Report all lines from the entries below in which "global" appears.

### Supplied data ###

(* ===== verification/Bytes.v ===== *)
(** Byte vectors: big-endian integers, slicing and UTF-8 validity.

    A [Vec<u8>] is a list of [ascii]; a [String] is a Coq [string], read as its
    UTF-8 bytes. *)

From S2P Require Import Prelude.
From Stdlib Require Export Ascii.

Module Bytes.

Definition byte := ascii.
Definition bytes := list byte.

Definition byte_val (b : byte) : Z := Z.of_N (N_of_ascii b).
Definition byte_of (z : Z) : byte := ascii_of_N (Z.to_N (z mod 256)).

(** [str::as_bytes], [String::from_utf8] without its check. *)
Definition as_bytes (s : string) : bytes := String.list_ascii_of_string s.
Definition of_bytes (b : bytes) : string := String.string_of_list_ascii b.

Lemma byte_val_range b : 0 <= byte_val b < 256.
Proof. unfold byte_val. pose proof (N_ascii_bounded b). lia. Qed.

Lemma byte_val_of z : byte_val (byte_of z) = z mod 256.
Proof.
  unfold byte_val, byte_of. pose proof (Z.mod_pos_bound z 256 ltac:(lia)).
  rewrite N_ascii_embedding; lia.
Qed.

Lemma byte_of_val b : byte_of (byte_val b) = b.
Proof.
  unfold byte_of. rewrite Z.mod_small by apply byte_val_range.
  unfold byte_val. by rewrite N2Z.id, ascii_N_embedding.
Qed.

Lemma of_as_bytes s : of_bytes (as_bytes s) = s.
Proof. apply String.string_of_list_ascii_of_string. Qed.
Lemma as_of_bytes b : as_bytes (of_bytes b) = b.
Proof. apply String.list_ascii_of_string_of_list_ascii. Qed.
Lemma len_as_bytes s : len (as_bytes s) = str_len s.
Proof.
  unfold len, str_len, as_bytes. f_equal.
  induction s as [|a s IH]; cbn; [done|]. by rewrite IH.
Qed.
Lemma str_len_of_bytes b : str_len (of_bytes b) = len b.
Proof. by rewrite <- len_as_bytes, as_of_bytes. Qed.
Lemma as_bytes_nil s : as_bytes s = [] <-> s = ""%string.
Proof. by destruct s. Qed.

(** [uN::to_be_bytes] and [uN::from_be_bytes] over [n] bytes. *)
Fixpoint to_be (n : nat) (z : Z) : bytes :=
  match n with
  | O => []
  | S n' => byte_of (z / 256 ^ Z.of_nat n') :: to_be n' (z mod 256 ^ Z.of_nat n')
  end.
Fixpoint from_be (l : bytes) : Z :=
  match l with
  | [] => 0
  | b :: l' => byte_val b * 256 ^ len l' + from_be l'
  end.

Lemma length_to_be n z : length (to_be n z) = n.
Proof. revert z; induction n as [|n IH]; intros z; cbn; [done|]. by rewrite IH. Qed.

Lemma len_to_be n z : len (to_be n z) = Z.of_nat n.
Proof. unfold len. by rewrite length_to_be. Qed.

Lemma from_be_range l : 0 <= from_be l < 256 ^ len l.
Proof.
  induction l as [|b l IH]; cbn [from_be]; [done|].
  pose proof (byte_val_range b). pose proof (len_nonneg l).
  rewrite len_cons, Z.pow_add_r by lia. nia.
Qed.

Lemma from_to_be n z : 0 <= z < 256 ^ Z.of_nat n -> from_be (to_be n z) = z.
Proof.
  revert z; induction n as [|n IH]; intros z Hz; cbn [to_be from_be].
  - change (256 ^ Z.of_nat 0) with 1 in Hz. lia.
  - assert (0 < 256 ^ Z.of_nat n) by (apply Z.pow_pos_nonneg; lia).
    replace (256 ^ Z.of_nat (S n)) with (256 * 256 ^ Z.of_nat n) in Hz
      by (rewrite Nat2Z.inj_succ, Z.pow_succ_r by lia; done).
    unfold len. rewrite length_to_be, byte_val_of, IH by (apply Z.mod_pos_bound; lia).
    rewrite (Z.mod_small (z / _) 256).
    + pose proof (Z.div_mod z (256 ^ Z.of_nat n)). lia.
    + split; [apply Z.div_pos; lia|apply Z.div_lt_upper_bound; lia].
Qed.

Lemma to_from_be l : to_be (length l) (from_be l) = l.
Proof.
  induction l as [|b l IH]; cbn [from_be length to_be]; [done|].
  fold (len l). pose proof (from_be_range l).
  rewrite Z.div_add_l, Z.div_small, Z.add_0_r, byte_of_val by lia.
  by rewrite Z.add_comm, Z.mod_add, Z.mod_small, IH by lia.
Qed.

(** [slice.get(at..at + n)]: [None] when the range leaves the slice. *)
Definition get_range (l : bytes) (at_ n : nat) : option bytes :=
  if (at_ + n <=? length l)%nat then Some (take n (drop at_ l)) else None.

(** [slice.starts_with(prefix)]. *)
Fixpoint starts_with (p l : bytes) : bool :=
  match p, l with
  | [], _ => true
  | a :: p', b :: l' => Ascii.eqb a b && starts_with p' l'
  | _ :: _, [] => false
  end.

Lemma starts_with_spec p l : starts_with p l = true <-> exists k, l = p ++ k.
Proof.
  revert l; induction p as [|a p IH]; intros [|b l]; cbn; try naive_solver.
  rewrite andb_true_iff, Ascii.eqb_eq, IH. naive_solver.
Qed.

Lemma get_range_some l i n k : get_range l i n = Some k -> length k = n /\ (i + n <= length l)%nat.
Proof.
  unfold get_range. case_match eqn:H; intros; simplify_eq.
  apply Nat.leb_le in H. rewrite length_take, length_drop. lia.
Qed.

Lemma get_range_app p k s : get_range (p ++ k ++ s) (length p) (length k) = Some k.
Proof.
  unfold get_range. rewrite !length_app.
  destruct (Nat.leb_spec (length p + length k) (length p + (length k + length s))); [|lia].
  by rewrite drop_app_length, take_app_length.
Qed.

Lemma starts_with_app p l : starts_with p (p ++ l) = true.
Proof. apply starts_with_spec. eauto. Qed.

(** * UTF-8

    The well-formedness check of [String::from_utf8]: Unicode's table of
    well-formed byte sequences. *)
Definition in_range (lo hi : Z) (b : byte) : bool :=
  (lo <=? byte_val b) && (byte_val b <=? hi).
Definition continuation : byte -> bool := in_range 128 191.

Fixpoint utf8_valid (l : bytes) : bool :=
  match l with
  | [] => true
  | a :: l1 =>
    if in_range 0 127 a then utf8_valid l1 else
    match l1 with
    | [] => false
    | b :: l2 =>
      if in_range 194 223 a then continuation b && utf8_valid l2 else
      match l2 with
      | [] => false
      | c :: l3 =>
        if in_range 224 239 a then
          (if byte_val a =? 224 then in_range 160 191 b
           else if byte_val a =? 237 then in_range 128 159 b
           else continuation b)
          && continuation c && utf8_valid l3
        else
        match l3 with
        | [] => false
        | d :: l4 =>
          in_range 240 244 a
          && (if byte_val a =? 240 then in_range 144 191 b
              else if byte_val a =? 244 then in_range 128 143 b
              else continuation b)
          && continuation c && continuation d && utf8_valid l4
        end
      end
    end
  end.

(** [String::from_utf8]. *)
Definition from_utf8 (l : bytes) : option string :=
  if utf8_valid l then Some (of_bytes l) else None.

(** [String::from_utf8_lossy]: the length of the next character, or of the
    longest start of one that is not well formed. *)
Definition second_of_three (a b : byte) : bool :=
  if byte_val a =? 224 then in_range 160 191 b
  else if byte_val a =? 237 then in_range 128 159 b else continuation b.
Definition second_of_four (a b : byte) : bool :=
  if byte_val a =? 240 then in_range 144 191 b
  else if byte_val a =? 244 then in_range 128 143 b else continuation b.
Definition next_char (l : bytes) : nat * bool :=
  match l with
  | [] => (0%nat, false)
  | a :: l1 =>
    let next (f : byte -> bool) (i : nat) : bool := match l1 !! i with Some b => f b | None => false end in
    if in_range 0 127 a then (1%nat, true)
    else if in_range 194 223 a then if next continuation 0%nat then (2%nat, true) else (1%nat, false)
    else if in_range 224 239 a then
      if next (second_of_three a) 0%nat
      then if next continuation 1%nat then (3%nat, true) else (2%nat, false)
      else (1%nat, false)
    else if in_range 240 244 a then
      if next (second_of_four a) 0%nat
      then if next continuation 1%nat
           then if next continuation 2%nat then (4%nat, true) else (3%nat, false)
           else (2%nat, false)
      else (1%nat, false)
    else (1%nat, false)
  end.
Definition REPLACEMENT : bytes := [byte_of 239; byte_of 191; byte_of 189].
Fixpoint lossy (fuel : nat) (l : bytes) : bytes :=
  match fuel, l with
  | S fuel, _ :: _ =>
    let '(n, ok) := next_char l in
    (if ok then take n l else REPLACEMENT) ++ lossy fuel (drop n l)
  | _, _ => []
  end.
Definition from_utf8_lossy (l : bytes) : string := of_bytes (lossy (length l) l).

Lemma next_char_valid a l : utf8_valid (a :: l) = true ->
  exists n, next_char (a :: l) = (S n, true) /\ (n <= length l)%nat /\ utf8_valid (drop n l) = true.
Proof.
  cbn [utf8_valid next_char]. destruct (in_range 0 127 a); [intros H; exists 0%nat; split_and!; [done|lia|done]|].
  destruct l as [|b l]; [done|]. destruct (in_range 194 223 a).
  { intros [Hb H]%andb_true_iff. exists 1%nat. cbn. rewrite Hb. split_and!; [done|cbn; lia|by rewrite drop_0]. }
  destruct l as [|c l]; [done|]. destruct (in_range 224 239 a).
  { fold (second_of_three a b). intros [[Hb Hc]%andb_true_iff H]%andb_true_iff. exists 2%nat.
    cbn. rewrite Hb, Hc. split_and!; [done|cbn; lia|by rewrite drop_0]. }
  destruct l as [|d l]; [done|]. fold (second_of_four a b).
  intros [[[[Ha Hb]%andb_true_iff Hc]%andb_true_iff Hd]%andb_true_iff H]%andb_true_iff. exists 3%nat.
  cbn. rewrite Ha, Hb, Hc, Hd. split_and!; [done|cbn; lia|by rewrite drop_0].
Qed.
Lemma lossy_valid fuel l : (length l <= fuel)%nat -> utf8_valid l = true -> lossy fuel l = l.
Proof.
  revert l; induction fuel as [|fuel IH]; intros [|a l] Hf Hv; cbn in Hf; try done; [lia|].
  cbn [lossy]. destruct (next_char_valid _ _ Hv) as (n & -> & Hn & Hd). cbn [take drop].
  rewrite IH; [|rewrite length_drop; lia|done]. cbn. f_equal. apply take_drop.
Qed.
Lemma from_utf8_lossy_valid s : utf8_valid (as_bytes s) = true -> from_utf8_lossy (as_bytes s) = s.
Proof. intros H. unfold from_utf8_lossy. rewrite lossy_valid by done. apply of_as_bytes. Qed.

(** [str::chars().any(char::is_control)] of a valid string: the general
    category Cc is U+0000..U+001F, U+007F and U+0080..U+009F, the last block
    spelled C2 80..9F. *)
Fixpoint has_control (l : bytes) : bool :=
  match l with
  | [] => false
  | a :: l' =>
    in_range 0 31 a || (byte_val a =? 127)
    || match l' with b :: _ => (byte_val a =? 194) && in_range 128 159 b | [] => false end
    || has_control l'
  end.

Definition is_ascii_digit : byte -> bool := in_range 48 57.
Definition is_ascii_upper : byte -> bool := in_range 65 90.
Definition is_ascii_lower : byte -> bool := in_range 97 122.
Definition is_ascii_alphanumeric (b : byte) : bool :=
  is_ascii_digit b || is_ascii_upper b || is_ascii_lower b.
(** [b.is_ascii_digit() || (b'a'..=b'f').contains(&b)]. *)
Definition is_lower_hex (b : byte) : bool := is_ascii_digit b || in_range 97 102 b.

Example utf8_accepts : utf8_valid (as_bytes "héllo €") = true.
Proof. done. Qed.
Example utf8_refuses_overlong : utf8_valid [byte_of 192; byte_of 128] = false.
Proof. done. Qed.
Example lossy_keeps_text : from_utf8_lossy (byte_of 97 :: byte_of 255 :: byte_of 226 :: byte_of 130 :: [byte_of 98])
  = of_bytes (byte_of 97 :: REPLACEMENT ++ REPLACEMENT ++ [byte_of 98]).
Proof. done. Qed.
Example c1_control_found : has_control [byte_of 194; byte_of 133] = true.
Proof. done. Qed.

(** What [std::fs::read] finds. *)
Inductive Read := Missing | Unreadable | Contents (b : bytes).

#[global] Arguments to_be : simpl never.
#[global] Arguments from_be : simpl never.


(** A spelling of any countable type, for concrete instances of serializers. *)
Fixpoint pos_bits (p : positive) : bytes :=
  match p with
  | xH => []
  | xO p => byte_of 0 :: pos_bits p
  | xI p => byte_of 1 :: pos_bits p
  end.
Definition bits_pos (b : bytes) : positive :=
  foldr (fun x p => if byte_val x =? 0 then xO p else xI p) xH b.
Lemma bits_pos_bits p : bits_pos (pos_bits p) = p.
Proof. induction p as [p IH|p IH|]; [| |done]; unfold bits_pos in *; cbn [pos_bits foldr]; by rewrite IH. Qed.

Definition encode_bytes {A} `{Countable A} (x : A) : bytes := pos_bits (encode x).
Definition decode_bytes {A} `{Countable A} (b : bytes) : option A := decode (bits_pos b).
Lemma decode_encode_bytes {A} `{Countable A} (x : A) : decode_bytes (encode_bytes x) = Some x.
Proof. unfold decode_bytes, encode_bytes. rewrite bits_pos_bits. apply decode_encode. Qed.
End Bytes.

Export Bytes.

###

*Final answer:*
#[global] Arguments to_be : simpl never.
#[global] Arguments from_be : simpl never.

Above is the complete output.